(TASK DESCRIPTION): In the records below, find every line with the word "separator" and copy it.

Dataset entries:
++++++++++++++++++++

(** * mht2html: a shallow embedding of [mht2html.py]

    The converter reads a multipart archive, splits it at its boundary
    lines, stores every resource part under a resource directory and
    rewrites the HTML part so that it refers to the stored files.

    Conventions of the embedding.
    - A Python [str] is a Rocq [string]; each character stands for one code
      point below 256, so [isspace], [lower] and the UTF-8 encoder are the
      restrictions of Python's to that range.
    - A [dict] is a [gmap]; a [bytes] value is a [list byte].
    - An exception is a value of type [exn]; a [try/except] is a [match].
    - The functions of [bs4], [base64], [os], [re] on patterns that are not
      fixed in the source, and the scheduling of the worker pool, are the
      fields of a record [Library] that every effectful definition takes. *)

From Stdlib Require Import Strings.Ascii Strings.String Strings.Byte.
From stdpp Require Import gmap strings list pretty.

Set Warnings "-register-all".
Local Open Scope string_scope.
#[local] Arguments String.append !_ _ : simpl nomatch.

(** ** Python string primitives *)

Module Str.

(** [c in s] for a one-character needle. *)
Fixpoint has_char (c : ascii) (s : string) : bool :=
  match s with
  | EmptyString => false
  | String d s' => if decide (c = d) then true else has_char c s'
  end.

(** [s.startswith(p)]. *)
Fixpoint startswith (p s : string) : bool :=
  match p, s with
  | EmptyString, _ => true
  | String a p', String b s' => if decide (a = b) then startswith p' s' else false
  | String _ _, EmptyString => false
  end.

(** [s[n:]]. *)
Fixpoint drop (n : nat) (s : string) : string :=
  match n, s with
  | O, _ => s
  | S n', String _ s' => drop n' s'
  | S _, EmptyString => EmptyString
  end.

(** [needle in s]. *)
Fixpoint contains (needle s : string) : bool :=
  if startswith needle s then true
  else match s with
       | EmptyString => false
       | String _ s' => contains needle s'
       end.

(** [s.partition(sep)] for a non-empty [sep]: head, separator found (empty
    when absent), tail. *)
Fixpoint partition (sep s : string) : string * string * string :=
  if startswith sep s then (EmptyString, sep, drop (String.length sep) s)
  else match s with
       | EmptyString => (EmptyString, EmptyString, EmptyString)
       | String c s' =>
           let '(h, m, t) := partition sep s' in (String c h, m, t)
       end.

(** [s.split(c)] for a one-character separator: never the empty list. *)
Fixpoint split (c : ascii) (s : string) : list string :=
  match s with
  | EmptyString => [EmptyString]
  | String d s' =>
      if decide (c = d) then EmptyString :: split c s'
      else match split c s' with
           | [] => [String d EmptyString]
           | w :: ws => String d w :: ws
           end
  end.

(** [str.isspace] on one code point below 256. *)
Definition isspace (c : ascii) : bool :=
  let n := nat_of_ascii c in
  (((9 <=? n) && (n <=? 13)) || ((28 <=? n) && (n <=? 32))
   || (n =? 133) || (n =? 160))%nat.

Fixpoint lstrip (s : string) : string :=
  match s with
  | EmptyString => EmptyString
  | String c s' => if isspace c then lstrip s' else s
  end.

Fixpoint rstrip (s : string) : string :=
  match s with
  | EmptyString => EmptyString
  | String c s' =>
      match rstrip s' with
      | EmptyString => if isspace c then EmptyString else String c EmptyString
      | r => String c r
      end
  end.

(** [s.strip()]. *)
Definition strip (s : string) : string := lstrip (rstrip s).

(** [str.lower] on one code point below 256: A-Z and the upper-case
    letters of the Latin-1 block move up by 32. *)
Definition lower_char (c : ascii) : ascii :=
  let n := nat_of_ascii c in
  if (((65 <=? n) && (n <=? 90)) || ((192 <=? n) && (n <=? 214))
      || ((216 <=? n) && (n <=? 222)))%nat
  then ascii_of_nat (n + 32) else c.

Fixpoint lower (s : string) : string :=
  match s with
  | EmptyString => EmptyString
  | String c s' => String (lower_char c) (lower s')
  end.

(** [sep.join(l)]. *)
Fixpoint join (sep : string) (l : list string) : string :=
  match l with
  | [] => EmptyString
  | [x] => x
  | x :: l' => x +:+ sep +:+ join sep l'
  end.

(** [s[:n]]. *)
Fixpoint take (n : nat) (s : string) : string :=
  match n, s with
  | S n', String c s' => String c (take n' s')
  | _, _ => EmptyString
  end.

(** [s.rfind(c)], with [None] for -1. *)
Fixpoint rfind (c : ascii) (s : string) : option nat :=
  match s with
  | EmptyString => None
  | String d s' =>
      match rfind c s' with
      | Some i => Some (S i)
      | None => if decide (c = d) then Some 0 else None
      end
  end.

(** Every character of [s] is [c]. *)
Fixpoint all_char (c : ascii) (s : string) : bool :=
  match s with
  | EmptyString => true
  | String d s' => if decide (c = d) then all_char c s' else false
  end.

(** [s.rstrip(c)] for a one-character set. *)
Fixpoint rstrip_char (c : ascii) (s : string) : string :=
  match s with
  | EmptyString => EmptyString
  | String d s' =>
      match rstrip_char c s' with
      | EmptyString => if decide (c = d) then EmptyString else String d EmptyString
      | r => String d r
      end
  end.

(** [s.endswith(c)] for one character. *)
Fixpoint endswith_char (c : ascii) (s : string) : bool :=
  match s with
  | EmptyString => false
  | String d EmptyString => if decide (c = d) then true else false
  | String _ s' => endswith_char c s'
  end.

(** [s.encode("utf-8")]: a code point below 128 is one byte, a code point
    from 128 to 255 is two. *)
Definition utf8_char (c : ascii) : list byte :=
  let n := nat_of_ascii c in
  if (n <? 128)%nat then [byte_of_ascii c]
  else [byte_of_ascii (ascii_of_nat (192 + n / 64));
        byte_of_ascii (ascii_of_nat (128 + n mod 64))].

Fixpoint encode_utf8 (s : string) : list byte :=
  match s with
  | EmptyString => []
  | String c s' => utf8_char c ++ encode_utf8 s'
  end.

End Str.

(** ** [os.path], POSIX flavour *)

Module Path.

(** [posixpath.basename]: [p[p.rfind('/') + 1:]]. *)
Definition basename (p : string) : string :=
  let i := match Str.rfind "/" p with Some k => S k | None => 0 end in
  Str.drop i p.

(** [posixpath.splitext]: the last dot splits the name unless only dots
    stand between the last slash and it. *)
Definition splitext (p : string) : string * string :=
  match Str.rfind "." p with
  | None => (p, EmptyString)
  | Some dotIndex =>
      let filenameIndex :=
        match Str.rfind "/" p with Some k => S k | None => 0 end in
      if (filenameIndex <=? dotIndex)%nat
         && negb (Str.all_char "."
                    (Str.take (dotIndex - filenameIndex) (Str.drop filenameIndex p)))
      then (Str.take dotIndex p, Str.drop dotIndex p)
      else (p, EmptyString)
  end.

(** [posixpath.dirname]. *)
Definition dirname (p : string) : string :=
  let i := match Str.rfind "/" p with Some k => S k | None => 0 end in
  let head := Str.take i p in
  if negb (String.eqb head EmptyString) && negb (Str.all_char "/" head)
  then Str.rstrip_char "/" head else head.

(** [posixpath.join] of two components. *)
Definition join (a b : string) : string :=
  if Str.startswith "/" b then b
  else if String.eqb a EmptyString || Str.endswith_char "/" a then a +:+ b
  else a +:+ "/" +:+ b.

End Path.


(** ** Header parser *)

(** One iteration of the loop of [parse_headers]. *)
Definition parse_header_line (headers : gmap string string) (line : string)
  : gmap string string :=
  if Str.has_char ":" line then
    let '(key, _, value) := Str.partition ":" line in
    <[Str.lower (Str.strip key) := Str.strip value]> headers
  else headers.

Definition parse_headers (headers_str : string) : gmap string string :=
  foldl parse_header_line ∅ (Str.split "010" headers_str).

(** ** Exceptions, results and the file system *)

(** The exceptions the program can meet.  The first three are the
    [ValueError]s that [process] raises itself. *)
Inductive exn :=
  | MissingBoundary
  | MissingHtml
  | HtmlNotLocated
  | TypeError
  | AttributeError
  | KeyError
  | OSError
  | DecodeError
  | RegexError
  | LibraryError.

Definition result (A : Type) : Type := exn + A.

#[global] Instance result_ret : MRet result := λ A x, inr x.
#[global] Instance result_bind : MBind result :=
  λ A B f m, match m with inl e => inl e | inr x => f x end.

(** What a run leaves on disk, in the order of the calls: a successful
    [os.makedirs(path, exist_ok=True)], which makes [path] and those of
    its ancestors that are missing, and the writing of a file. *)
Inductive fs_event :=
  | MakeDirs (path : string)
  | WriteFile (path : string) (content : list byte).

++++++++++++++++++++

(THE ANSWER):
(** [s.partition(sep)] for a non-empty [sep]: head, separator found (empty
(** [s.split(c)] for a one-character separator: never the empty list. *)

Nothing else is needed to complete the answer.